A vulnerability exists in OpenSSL's AES-OCB implementation when the EVP_Cipher() one-shot interface is used. The issue arises because the application-supplied initialization vector (IV) is silently ignored, leading to the reuse of nonces in encryption. This nonce reuse can result in a loss of confidentiality, as it allows for the forgery of ciphertext. The vulnerability affects OpenSSL versions 4.0, 3.6, 3.5, 3.4, and 3.0, but not the FIPS modules in these versions, as the issue is outside the OpenSSL FIPS module boundary.

Impact

Exploitation of this vulnerability causes nonce reuse in AES-OCB encryption, leading to a loss of confidentiality.
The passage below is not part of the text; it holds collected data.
Definition rescheduleRequired : K unit :=
  action ← gets ksSchedulerAction;
  when (negb (action =? SchedulerAction_ResumeCurrentThread)
        && negb (action =? SchedulerAction_ChooseNewThread))
    (tcbSchedEnqueue action);;
  set_action SchedulerAction_ChooseNewThread.

Definition scheduleTCB (tptr : Z) : K unit :=
  c ← cur;
  action ← gets ksSchedulerAction;
  if (tptr =? c) && (action =? SchedulerAction_ResumeCurrentThread) then
    r ← isRunnable tptr;
    when (negb r) rescheduleRequired
  else mret tt.

Definition setThreadState (tptr : Z) (ts : thread_state) : K unit :=
  tcb_set tptr (λ c, c <| tsType := ts |>);;
  scheduleTCB tptr.

Definition possibleSwitchTo (target : Z) (onSamePriority : bool) : K unit :=
  curDom ← gets ksCurDomain;
  ct ← cur;
  cc ← tcb_at ct;
  tc ← tcb_at target;
  action ← gets ksSchedulerAction;
  let curPrio := tcbPriority cc in
  let targetPrio := tcbPriority tc in
  if negb (tcbDomain tc =? curDom) then tcbSchedEnqueue target
  else
    (if ((curPrio <? targetPrio) || ((targetPrio =? curPrio) && onSamePriority))
        && (action =? SchedulerAction_ResumeCurrentThread)
     then set_action target
     else tcbSchedEnqueue target);;
    when (negb (action =? SchedulerAction_ResumeCurrentThread)
          && negb (action =? SchedulerAction_ChooseNewThread)) rescheduleRequired.

Definition attemptSwitchTo (target : Z) : K unit := possibleSwitchTo target true.
Definition switchIfRequiredTo (target : Z) : K unit := possibleSwitchTo target false.
(** Signalling.  If a thread is blocked for this signal, the first in the
    queue of the notification or the bound thread that waits for a message,
    that thread and no other is taken off the object it waits on and made to
    run with the badge; otherwise the notification becomes or stays active and
    collects the badge.  The waiting queues and the scheduler stay consistent. *)
Theorem sendSignal_correct k wq n x badge :
  sched_inv k → ipc_ok k wq → bound_ok k → ntfns k !! n = Some x →
  wp (sendSignal n badge) (λ _ k', sched_inv k' ∧
    match signal_target k wq n x with
    | Some (t, a) =>
      ipc_ok k' (<[a := filter (.≠ t) (wq a)]> wq) ∧
      (∃ c, tcbs k !! t = Some c ∧ received k' t badge c) ∧ threads_but [t] k k' ∧
      (a = n → ∃ q, ntfns k' = <[n := ntfn_after (filter (.≠ t) (wq n)) q x]> (ntfns k))
    | None => ipc_ok k' wq ∧ k' = k <| ntfns ::= <[n := activated x badge]> |>
    end) k.
Proof. exact (sendSignal_spec k wq n x badge). Qed.

(** ** Waiting *)

(** [t] is the thread [c], blocked on the object at [a]. *)
Definition blocked_on (k' : ks) (t a : Z) (st : thread_state) (c : tcb_t) : Prop :=
  thread_core <$> tcbs k' !! t = Some (thread_core (c <| tsType := st |> <| blockingObject := a |>)).

(** What [receiveSignal] does on every branch. *)
Lemma receiveSignal_spec k wq t c b cr cs n x blocking :
  sched_inv k → ipc_ok k wq → ntfns k !! n = Some x → tcbs k !! t = Some c →
  runnable k t → t ≠ ksIdleThread k → ¬ queued k t → ksSchedulerAction k ≠ t →
  wp (receiveSignal t (cap_notification_cap b cr cs n) blocking) (λ _ k', sched_inv k' ∧
    match ntfnState x with
    | NtfnState_Active =>
      ipc_ok k' wq ∧
      k' = k <| tcbs ::= <[t := c <| registers ::= <[badgeRegister := ntfnMsgIdentifier x]> |>]> |>
             <| ntfns ::= <[n := x <| ntfnState := NtfnState_Idle |>]> |>
    | _ =>
      if blocking then
        ipc_ok k' (<[n := wq n ++ [t]]> wq) ∧ ¬ runnable k' t ∧
        blocked_on k' t n ThreadState_BlockedOnNotification c ∧ threads_but [t] k k' ∧
        (t = ksCurThread k → ksSchedulerAction k' ≠ SchedulerAction_ResumeCurrentThread) ∧
        (∃ q, ntfns k' = <[n := x <| ntfnState := NtfnState_Waiting |> <| ntfnQueue := q |>]> (ntfns k))
      else
        ipc_ok k' wq ∧ k' = k <| tcbs ::= <[t := c <| registers ::= <[badgeRegister := 0]> |>]> |>
    end) k.
Proof.
  intros I H Hx Hc Hrun Hid Hnq Hna. cbn [receiveSignal].
  assert (Hw : waiting_state (tsType c) = false).
  { apply (runnable_state k t c Hc) in Hrun. by destruct (tsType c). }
  assert (Ht0 : t ≠ 0) by (destruct (si_rq _ _ I) as (rq & Hok & _); by destruct (so_tcb _ _ Hok _ _ Hc)).
  apply wp_bind, (wp_ntfn_at _ x); [done|].
  assert (Hreg : ∀ v, let k1 := k <| tcbs ::= <[t := c <| registers ::= <[badgeRegister := v]> |>]> |> in
    sched_inv k1 ∧ ipc_ok k1 wq).
  { intros v. split; [by eapply sched_same_inv, I; apply (sched_same_set k t c)|]. by apply (ipc_ok_set [] k t c). }
  assert (Hnb : wp (doNBRecvFailedTransfer t) (λ _ k', sched_inv k' ∧ ipc_ok k' wq ∧
    k' = k <| tcbs ::= <[t := c <| registers ::= <[badgeRegister := 0]> |>]> |>) k).
  { apply (wp_tcb_set _ _ c); [done|]. by destruct (Hreg 0). }
  assert (Hblock : ntfnState x ≠ NtfnState_Active →
    wp (tcb_set t (λ c, c <| tsType := ThreadState_BlockedOnNotification |>);;
        tcb_set t (λ c, c <| blockingObject := n |>);; scheduleTCB t;;
        q ← ntfn_ptr_get_queue n; q ← tcbEPAppend t q;
        set_ntfn_state n NtfnState_Waiting;; ntfn_ptr_set_queue n q)
      (λ _ k', sched_inv k' ∧ ipc_ok k' (<[n := wq n ++ [t]]> wq) ∧ ¬ runnable k' t ∧
        blocked_on k' t n ThreadState_BlockedOnNotification c ∧ threads_but [t] k k' ∧
        (t = ksCurThread k → ksSchedulerAction k' ≠ SchedulerAction_ResumeCurrentThread) ∧
        (∃ q, ntfns k' = <[n := x <| ntfnState := NtfnState_Waiting |> <| ntfnQueue := q |>]> (ntfns k))) k).
  { intros Hns. apply wp_bind, (wp_tcb_set _ _ c); [done|]. apply wp_bind.
    eapply wp_tcb_set; [apply lookup_insert_eq|]. set (c1 := c <| tsType := _ |> <| blockingObject := n |>).
    assert (Ek : k <| tcbs ::= <[t := c <| tsType := ThreadState_BlockedOnNotification |>]> |> <| tcbs ::= <[t := c1]> |>
      = k <| tcbs ::= <[t := c1]> |>) by (unfold update; cbn; by rewrite insert_insert_eq).
    rewrite Ek. apply wp_bind. eapply wp_mono; [by apply (block_ready k wq t c c1)|].
    intros [] k2 (I2 & Hn2 & H2 & Hc2 & En2 & Ee2 & B2 & Ha2).
    unfold ntfn_ptr_get_queue. apply wp_bind, wp_bind, (wp_ntfn_at _ x); [by rewrite En2|]. apply wp_ret.
    eapply wp_mono; [apply (enqueue_ntfn k2 wq n x t c1); try done; by rewrite En2|].
    intros [] k3 (h & q & E3 & H3 & Hs). assert (Et3 : tcbs k3 = h) by (by rewrite E3). rewrite <- Et3 in Hs.
    destruct (block_done k k2 k3 t c1 B2 Hs) as (I3 & Hn3 & Hc3 & B3); try done; try (by rewrite E3).
    split_and!; try done; [by rewrite E3|]. exists q. by rewrite E3, <- En2. }
  destruct (ntfnState x) eqn:Es.
  - destruct blocking; [by apply Hblock|exact Hnb].
  - destruct blocking; [by apply Hblock|exact Hnb].
  - apply wp_bind, (wp_tcb_set _ _ c); [done|]. apply (wp_ntfn_set _ _ x); [done|].
    destruct (Hreg (ntfnMsgIdentifier x)) as [I1 H1]. split_and!; [by eapply sched_same_inv, I1| |done].
    apply (ipc_ok_ntfn_keep [] _ wq n x); [done|done|by rewrite Es|done].
Qed.

(** Waiting on a notification.  An active one gives the collected badge and
    becomes idle; otherwise the thread goes to the end of the queue and stops
    running, or, when it does not want to block, reads a zero badge.  The waiting
    queues and the scheduler stay consistent. *)
Theorem receiveSignal_correct k wq t c b cr cs n x blocking :
  sched_inv k → ipc_ok k wq → ntfns k !! n = Some x → tcbs k !! t = Some c →
  runnable k t → t ≠ ksIdleThread k → ¬ queued k t → ksSchedulerAction k ≠ t →
  wp (receiveSignal t (cap_notification_cap b cr cs n) blocking) (λ _ k', sched_inv k' ∧
    match ntfnState x with
    | NtfnState_Active =>
      ipc_ok k' wq ∧
      k' = k <| tcbs ::= <[t := c <| registers ::= <[badgeRegister := ntfnMsgIdentifier x]> |>]> |>
             <| ntfns ::= <[n := x <| ntfnState := NtfnState_Idle |>]> |>
    | _ =>
      if blocking then
        ipc_ok k' (<[n := wq n ++ [t]]> wq) ∧ ¬ runnable k' t ∧
        blocked_on k' t n ThreadState_BlockedOnNotification c ∧ threads_but [t] k k' ∧
        (t = ksCurThread k → ksSchedulerAction k' ≠ SchedulerAction_ResumeCurrentThread) ∧
        (∃ q, ntfns k' = <[n := x <| ntfnState := NtfnState_Waiting |> <| ntfnQueue := q |>]> (ntfns k))
      else
        ipc_ok k' wq ∧ k' = k <| tcbs ::= <[t := c <| registers ::= <[badgeRegister := 0]> |>]> |>
    end) k.
Proof. exact (receiveSignal_spec k wq t c b cr cs n x blocking). Qed.

(** ** The small system *)

Lemma demo_bound_ok : bound_ok demo_ks.
Proof.
  assert (En : ntfns demo_ks = ntfns demo_boot) by (vm_compute; reflexivity). split.
  - intros n x Hx Hb. rewrite En in Hx. cbn in Hx.
    apply lookup_insert_Some in Hx as [[<- <-]|[_ Hx]]; [done|].
    apply lookup_insert_Some in Hx as [[<- <-]|[_ Hx]]; [|done]. exists demo_bound. split; vm_compute; reflexivity.
  - apply (demo_cases (λ t c, tcbBoundNotification c ≠ 0 →
      ∃ x, ntfns demo_ks !! tcbBoundNotification c = Some x ∧ ntfnBoundTCB x = t)); try done.
    intros _. eexists. split; vm_compute; reflexivity.
Qed.

Lemma sendSignal_correct_witness :
  wp (sendSignal 600 5) (λ _ k', sched_inv k' ∧
    ipc_ok k' (<[600 := filter (.≠ 48) (demo_wq 600)]> demo_wq) ∧
    (∃ c, tcbs demo_ks !! 48 = Some c ∧ received k' 48 5 c) ∧ threads_but [48] demo_ks k' ∧
    (600 = 600 → ∃ q, ntfns k' = <[600 := ntfn_after (filter (.≠ 48) (demo_wq 600)) q
       (mk_ntfn NtfnState_Waiting (mk_queue 48 48) 0 0)]> (ntfns demo_ks))) demo_ks.
Proof.
  exact (sendSignal_correct demo_ks demo_wq 600 (mk_ntfn NtfnState_Waiting (mk_queue 48 48) 0 0) 5
    demo_inv demo_ipc demo_bound_ok eq_refl).
Defined.

Lemma receiveSignal_correct_witness :
  wp (receiveSignal 16 (cap_notification_cap 0 true true 600) true) (λ _ k', sched_inv k' ∧
    ipc_ok k' (<[600 := demo_wq 600 ++ [16]]> demo_wq) ∧ ¬ runnable k' 16 ∧
    blocked_on k' 16 600 ThreadState_BlockedOnNotification (demo_tcb ThreadState_Running 100) ∧
    threads_but [16] demo_ks k' ∧
    (16 = ksCurThread demo_ks → ksSchedulerAction k' ≠ SchedulerAction_ResumeCurrentThread) ∧
    (∃ q, ntfns k' = <[600 := mk_ntfn NtfnState_Waiting (mk_queue 48 48) 0 0
       <| ntfnState := NtfnState_Waiting |> <| ntfnQueue := q |>]> (ntfns demo_ks))) demo_ks.
Proof.
  refine (receiveSignal_correct demo_ks demo_wq 16 (demo_tcb ThreadState_Running 100) 0 true true 600
    (mk_ntfn NtfnState_Waiting (mk_queue 48 48) 0 0) true demo_inv demo_ipc eq_refl eq_refl _ _ _ _).
  - exists (demo_tcb ThreadState_Running 100). split; vm_compute; reflexivity.
  - vm_compute. discriminate.
  - intros (c & Hc & Hq). vm_compute in Hc. injection Hc as <-. discriminate.
  - vm_compute. discriminate.
Defined.
(** Word [i] of the message in these registers and this buffer. *)
Definition msg_word (words regs : gmap Z Z) (buf i : Z) : Z :=
  if i <? n_msgRegisters then reg regs (msgRegister i) else default 0 (words !! buf_index buf (i + 1)).

(** How much of a message of [n] words arrives. *)
Definition msg_arrives (sendBuf recvBuf n : Z) : Z :=
  if (recvBuf =? 0) || (sendBuf =? 0) then Z.min n n_msgRegisters else n.

(** Only words of the receiver's message differ. *)
Definition writes_message (words words' : gmap Z Z) (buf n : Z) : Prop :=
  ∀ a, (∀ i, n_msgRegisters ≤ i < n → a ≠ buf_index buf (i + 1)) → words' !! a = words !! a.

Lemma buf_index_inj a b i j :
  (512 | a) → (512 | b) → 0 ≤ i < 128 → 0 ≤ j < 128 → buf_index a i = buf_index b j → i = j.
Proof.
  intros [x ->] [y ->] Hi Hj E. unfold buf_index, wrap32 in E. change word_mod with (2 ^ 32) in E.
  assert (E' : (x * 512 + 4 * i) mod 512 = (y * 512 + 4 * j) mod 512).
  { rewrite <- (Z.mod_mod_divide (x * 512 + 4 * i) (2 ^ 32) 512), <- (Z.mod_mod_divide (y * 512 + 4 * j) (2 ^ 32) 512);
      [by rewrite E|exists (2 ^ 23); lia..]. }
  rewrite !(Z.add_comm (_ * 512)), !Z_mod_plus_full, !Z.mod_small in E'; lia.
Qed.

Lemma tcbs_insert_id k t c : tcbs k !! t = Some c → k <| tcbs ::= <[t := c]> |> = k.
Proof. intros H. destruct k. cbn in *. unfold update. cbn. by rewrite insert_id. Qed.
It allows for the forgery of ciphertext, as the authentication tag can be manipulated to depend only on the key and IV, bypassing the integrity of the encrypted data.

Reproduction

To reproduce this vulnerability, an application must use the AES-OCB cipher with the EVP_Cipher() one-shot API, instead of the recommended streaming interface. The application should supply an IV, which will be ignored, leading to the use of a default nonce that can be exploited by reusing the same key and nonce combination for encryption.

Remediation

Users of OpenSSL 4.0 should upgrade to OpenSSL 4.0.1. Users of OpenSSL 3.6 should upgrade to OpenSSL 3.6.3. Users of OpenSSL 3.5 should upgrade to OpenSSL 3.5.7. Users of OpenSSL 3.4 should upgrade to OpenSSL 3.4.6. Users of OpenSSL 3.0 should upgrade to OpenSSL 3.0.21. OpenSSL 1.1.1 and 1.0.2 are not affected by this issue.